━━ Available data
(** ** The evaluator: combination, grades, empty answer *)

Section EvaluatorFacts.
Import Num AnswerEvaluator.

Lemma Qlt_bool_true (x y : Q) : Qlt_bool x y = true <-> (x < y)%Q.
Proof.
  unfold Qlt_bool. rewrite negb_true_iff, <- not_true_iff_false, Qle_bool_iff.
  split; [apply Qnot_le_lt | apply Qlt_not_le].
Qed.

Lemma Qlt_bool_false (x y : Q) : Qlt_bool x y = false <-> (y <= x)%Q.
Proof. unfold Qlt_bool. now rewrite negb_false_iff, Qle_bool_iff. Qed.

Lemma Qle_bool_false (x y : Q) : Qle_bool x y = false <-> (y < x)%Q.
Proof.
  rewrite <- not_true_iff_false, Qle_bool_iff.
  split; [apply Qnot_le_lt | apply Qlt_not_le].
Qed.




End EvaluatorFacts.



(** C8. The letter grade is monotone in the score: a lower score never
    gets a higher grade, over the bands A+ (0.9 and above), A, B+, B,
    C+, C, D and F (below 0.3). *)
Theorem get_grade_monotone (s1 s2 : Q) :
  (s1 < s2)%Q ->
  AnswerEvaluator.grade_rank (AnswerEvaluator._get_grade s1)
  <= AnswerEvaluator.grade_rank (AnswerEvaluator._get_grade s2).
Proof.
  intros Hlt. unfold AnswerEvaluator._get_grade.
  repeat match goal with
         | |- context [Qle_bool ?a ?b] =>
             let E := fresh "E" in
             destruct (Qle_bool a b) eqn:E;
             [apply Qle_bool_iff in E | apply Qle_bool_false in E]
         end;
    try (exfalso; lra);
    vm_compute; lia.
Qed.

Lemma get_grade_monotone_witness :
  (4 # 10 < 85 # 100)%Q
  /\ AnswerEvaluator._get_grade (4 # 10) = "C"
  /\ AnswerEvaluator._get_grade (85 # 100) = "A"
  /\ AnswerEvaluator.grade_rank (AnswerEvaluator._get_grade (4 # 10))
     <= AnswerEvaluator.grade_rank (AnswerEvaluator._get_grade (85 # 100)).
Proof.
  assert (H : (4 # 10 < 85 # 100)%Q) by reflexivity.
  split; [exact H|]. split; [reflexivity|]. split; [reflexivity|].
  exact (get_grade_monotone (4 # 10) (85 # 100) H).
Defined.



(** ** The lexical path of the answer synthesizer *)

Section LexicalFacts.
Import Text Num QAEngine.

Lemma long_words_empty (s : string) :
  Forall (fun w => String.length w <= 3) (findall_words (lower s)) ->
  long_words s = ∅.
Proof.
  intros H. apply leibniz_equiv, elem_of_equiv_empty. intros w Hw.
  unfold long_words in Hw. apply elem_of_filter in Hw as [Hlen Hin].
  apply elem_of_list_to_set in Hin.
  rewrite Forall_forall in H. specialize (H w Hin). lia.
Qed.

(** The ratio is taken only when the intersection is not empty, and
    then the question has a word: the division never raises. *)
Lemma score_sentence_total (question_words : gset string)
    (sentence_scores : list (Q * string)) (sentence : string) :
  is_Some (score_sentence question_words sentence_scores sentence).
Proof.
  unfold score_sentence.
  destruct (0 <? size (question_words ∩ long_words sentence))%nat eqn:E;
    [|eauto].
  apply Nat.ltb_lt in E.
  assert (size (question_words ∩ long_words sentence) <= size question_words)
    by apply subseteq_size, intersection_subseteq_l.
  unfold py_div. destruct (size question_words); [lia | eauto].
Qed.

Lemma score_sentence_no_words (sentence_scores : list (Q * string))
    (sentence : string) :
  score_sentence ∅ sentence_scores sentence = Some sentence_scores.
Proof.
  unfold score_sentence.
  now rewrite (left_absorb_L ∅ (∩)), size_empty.
Qed.

Lemma score_sentences_no_words (sentences : list string)
    (sentence_scores : list (Q * string)) :
  score_sentences ∅ sentences sentence_scores = Some sentence_scores.
Proof.
  revert sentence_scores.
  induction sentences as [|s l IH]; intros acc; simpl; [reflexivity|].
  rewrite score_sentence_no_words. simpl. apply IH.
Qed.

Lemma score_chunks_no_words (chunks : list string)
    (sentence_scores : list (Q * string)) :
  score_chunks ∅ chunks sentence_scores = Some sentence_scores.
Proof.
  revert sentence_scores.
  induction chunks as [|c l IH]; intros acc; simpl; [reflexivity|].
  rewrite score_sentences_no_words. simpl. apply IH.
Qed.

Lemma find_relevant_single_chunk (self : t) (question chunk : string) :
  _find_relevant_chunks self question [chunk] = [chunk].
Proof.
  unfold _find_relevant_chunks.
  destruct (embedder self) as [e|]; [|reflexivity].
  unfold Ranker.similarities. simpl.
  destruct (e question chunk) as [s|]; [|reflexivity]. simpl.
  unfold Ranker.relevant, Ranker.relevant_indices. simpl.
  now destruct (Ranker.above_threshold [s] 0).
Qed.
━━━━
Problem ::
Starting from the line that contains "unfold Ranker.similarities. simpl.", reproduce each line of the data exactly through the last one.

Answer to the exercise ::
  unfold Ranker.similarities. simpl.
  destruct (e question chunk) as [s|]; [|reflexivity]. simpl.
  unfold Ranker.relevant, Ranker.relevant_indices. simpl.
  now destruct (Ranker.above_threshold [s] 0).
Qed.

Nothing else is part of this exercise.